EXERCISE REQUIREMENTS: Scan the records and identify every line in which the string "pose" occurs, then return those lines.

(RECORD EXTRACTS begins)

(** C5: the timer starts with the beat -1.  The fire number [n + 1] takes
    the beat from its value after [n] fires to the next one, which is [n]
    modulo 604800: one more, or 0 after 604799; it lies in [0, 604800); and
    that fire calls [heartbeat] with this beat on every bridge of
    [this.bridges], in order. *)
Theorem heartbeat_beats n i s :
  intervals s !! i = Some heartbeat_timer →
  beat heartbeat_timer = -1 ∧
  ∃ sn sn1,
    fires n i s = (Ok tt, sn) ∧
    tick i sn = (Ok tt, sn1) ∧
    fires (S n) i s = (Ok tt, sn1) ∧
    beat <$> intervals sn !! i = Some (beat_after n) ∧
    beat <$> intervals sn1 !! i = Some (beat_after (S n)) ∧
    beat_after (S n) = Z.of_nat n mod 604800 ∧
    0 ≤ beat_after (S n) < 604800 ∧
    beat_after (S n)
      = (if decide (beat_after n = 604799) then 0 else beat_after n + 1) ∧
    heartbeats sn1
      = heartbeats sn ++ notified (bridges (this sn)) (beat_after (S n)) ∧
    bridges (this sn1) = bridges (this s).
Proof.
  intros H. split; [reflexivity|].
  destruct (fires_spec n i s H) as (sn & F & I & T).
  pose proof (tick_spec _ _ _ I) as K. simpl in K. rewrite beat_step in K.
  eexists sn, _. split; [exact F|]. split; [exact K|].
  split; [cbn [fires]; rewrite (bind_Ok _ _ _ _ _ F); exact K|].
  split; [now rewrite I|].
  split; [simpl; now rewrite list_lookup_alter_eq, I|].
  split; [reflexivity|].
  split; [apply Z.mod_pos_bound; lia|].
  split; [|split; [reflexivity|simpl; now rewrite T]].
  rewrite <- beat_step. change (7 * 24 * 3600) with 604800.
  destruct n as [|k]; [reflexivity|]. unfold beat_after.
  pose proof (Z.mod_pos_bound (Z.of_nat k) 604800 ltac:(lia)) as B.
  rewrite Z.rem_mod_nonneg by lia.
  destruct (decide (Z.of_nat k mod 604800 = 604799)) as [E|E].
  - rewrite E. reflexivity.
  - apply Z.mod_small. lia.
Qed.

(** C7: with static hosts, [findBridges] hands its callback the descriptors
    of exactly these hosts, one for each and in their order; it does so
    at once, before it returns, and leaves the state as it is: no request
    goes out and nothing is logged. *)
Theorem static_hosts_discovery w s l :
  hosts (config (this s)) = Some l →
  l ≠ [] →
  findBridges w mret s = (Ok (JArr (descriptor <$> l)), s) ∧
  length (descriptor <$> l) = length l ∧
  (∀ i h, l !! i = Some h →
          (descriptor <$> l) !! i = Some (JObj {[ "internalipaddress" := h ]})) ∧
  requests (snd (findBridges w mret s)) = requests s ∧
  turns (snd (findBridges w mret s)) = turns s.
Proof.
  intros H _. rewrite (findBridges_static _ _ _ H). simpl.
  split; [reflexivity|]. split; [apply length_fmap|].
  split; [|auto].
  intros i h Hi. now rewrite list_lookup_fmap, Hi.
Qed.

(** ** Failed discovery *)

Lemma portal_error_is_error r : is_error (portal_error r) = true.
Proof. destruct r; simpl; [reflexivity|]. now destruct (negb _). Qed.

(** C3, as the code has it: on an error of the transport, a status other
    than 200 or an empty body, [findBridges] logs exactly one error and hands
    its callback [null]; [accessories] then stops there: no bridge is made,
    no timer is set, and homebridge is not called back at all. *)
Theorem discovery_failure_absorbed w s :
  hosts (config (this s)) = None →
  discovery_failure (portal w) = true →
  findBridges w mret s = (Ok JNull, asked [portal_error (portal w)] s) ∧
  errors (log (this (asked [portal_error (portal w)] s)))
    = S (errors (log (this s))) ∧
  accessories w callback s = (Ok tt, asked [portal_error (portal w)] s) ∧
  bridges (this (snd (accessories w callback s))) = bridges (this s) ∧
  intervals (snd (accessories w callback s)) = intervals s ∧
  returned (snd (accessories w callback s)) = returned s.
Proof.
  intros H F.
  pose proof (findBridges_failure _ _ H F) as D.
  assert (R : accessories w callback s
              = (Ok tt, asked [portal_error (portal w)] s)).
  { unfold accessories. rewrite findBridges_cps.
    now rewrite (bind_Ok _ _ _ _ _ D). }
  split; [exact D|]. split; [|rewrite R; auto].
  simpl. rewrite errors_app. unfold errors at 2.
  rewrite filter_cons_False by (simpl; auto).
  rewrite filter_cons_True by (rewrite portal_error_is_error; exact I).
  simpl. lia.
Qed.

(** C3 as stated fails: when the portal cannot be reached, the callback of
    [findBridges] gets [null], not an empty array, and homebridge is never
    handed an empty list: it is not called back. *)
Lemma discovery_failure_returns_nothing :
  let w := lamps_world 1 in
  let s := init portal_platform in
  hosts (config (this s)) = None ∧
  discovery_failure (portal w) = true ∧
  fst (findBridges w mret s) ≠ Ok (JArr []) ∧
  returned (snd (accessories w callback s)) ≠ returned s ++ [[]] ∧
  returned (snd (accessories w callback s)) = [].
Proof.
  vm_compute. repeat split; discriminate.
Qed.

(** C8, as the code has it: under status 200, for a body that is a list of
    objects with at least one entry, an entry without [internalipaddress]
    is no failure of discovery: the body is handed on as it is and no error
    is logged, a bridge is made for every entry, and for an entry without
    [internalipaddress] its address is [undefined]. *)
Theorem discovery_entries_unchecked w s os :
  hosts (config (this s)) = None →
  portal w = Response 200 (JArr (JObj <$> os)) →
  os ≠ [] →
  findBridges w mret s = (Ok (JArr (JObj <$> os)), asked [] s) ∧
  errors (log (this (asked [] s))) = errors (log (this s)) ∧
  bridges (this (snd (accessories w callback s)))
    = bridges (this s) ++ (bridge_of <$> os) ∧
  ∀ i o, os !! i = Some o → o !! "internalipaddress" = None →
         (bridge_of <$> os) !! i = Some (mkBridge JUndefined).
Proof.
  intros H P Hne.
  assert (D : findBridges w mret s = (Ok (JArr (JObj <$> os)), asked [] s)).
  { apply findBridges_entries; [exact H|exact P|].
    destruct os; [congruence|discriminate]. }
  split; [exact D|]. split.
  { simpl. rewrite errors_app. unfold errors at 2.
    rewrite filter_cons_False by (simpl; auto). simpl. lia. }
  split.
  - rewrite (accessories_discovered _ _ _ _ D).
    destruct (Promise_all (settle w) (probes w os)) as [|lists|err].
    + now rewrite join_pending.
    + now rewrite join_fulfilled.
    + destruct (join_rejected err (probed os (asked [] s))) as [r ->].
      reflexivity.
  - intros i o Hi Ho. rewrite list_lookup_fmap, Hi. simpl.
    unfold bridge_of, prop. now rewrite Ho.
Qed.

(** C8 as stated fails: an entry without [internalipaddress] under status
    200 is no failure of discovery: no error is logged, the callback gets the
    body and not [null], and a bridge with an undefined address is made. *)
Lemma blank_entry_is_probed :
  let w := blank_entry_world in
  let s := init portal_platform in
  fst (findBridges w mret s) = Ok (JArr [JObj ∅]) ∧
  fst (findBridges w mret s) ≠ Ok JNull ∧
  errors (log (this (snd (findBridges w mret s)))) = errors (log (this s)) ∧
  bridges (this (snd (accessories w callback s))) = [mkBridge JUndefined].
Proof.
  vm_compute. repeat split; discriminate.
Qed.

(RECORD EXTRACTS ends)

WRITTEN SOLUTION:
  pose proof (tick_spec _ _ _ I) as K. simpl in K. rewrite beat_step in K.
  pose proof (Z.mod_pos_bound (Z.of_nat k) 604800 ltac:(lia)) as B.
  pose proof (findBridges_failure _ _ H F) as D.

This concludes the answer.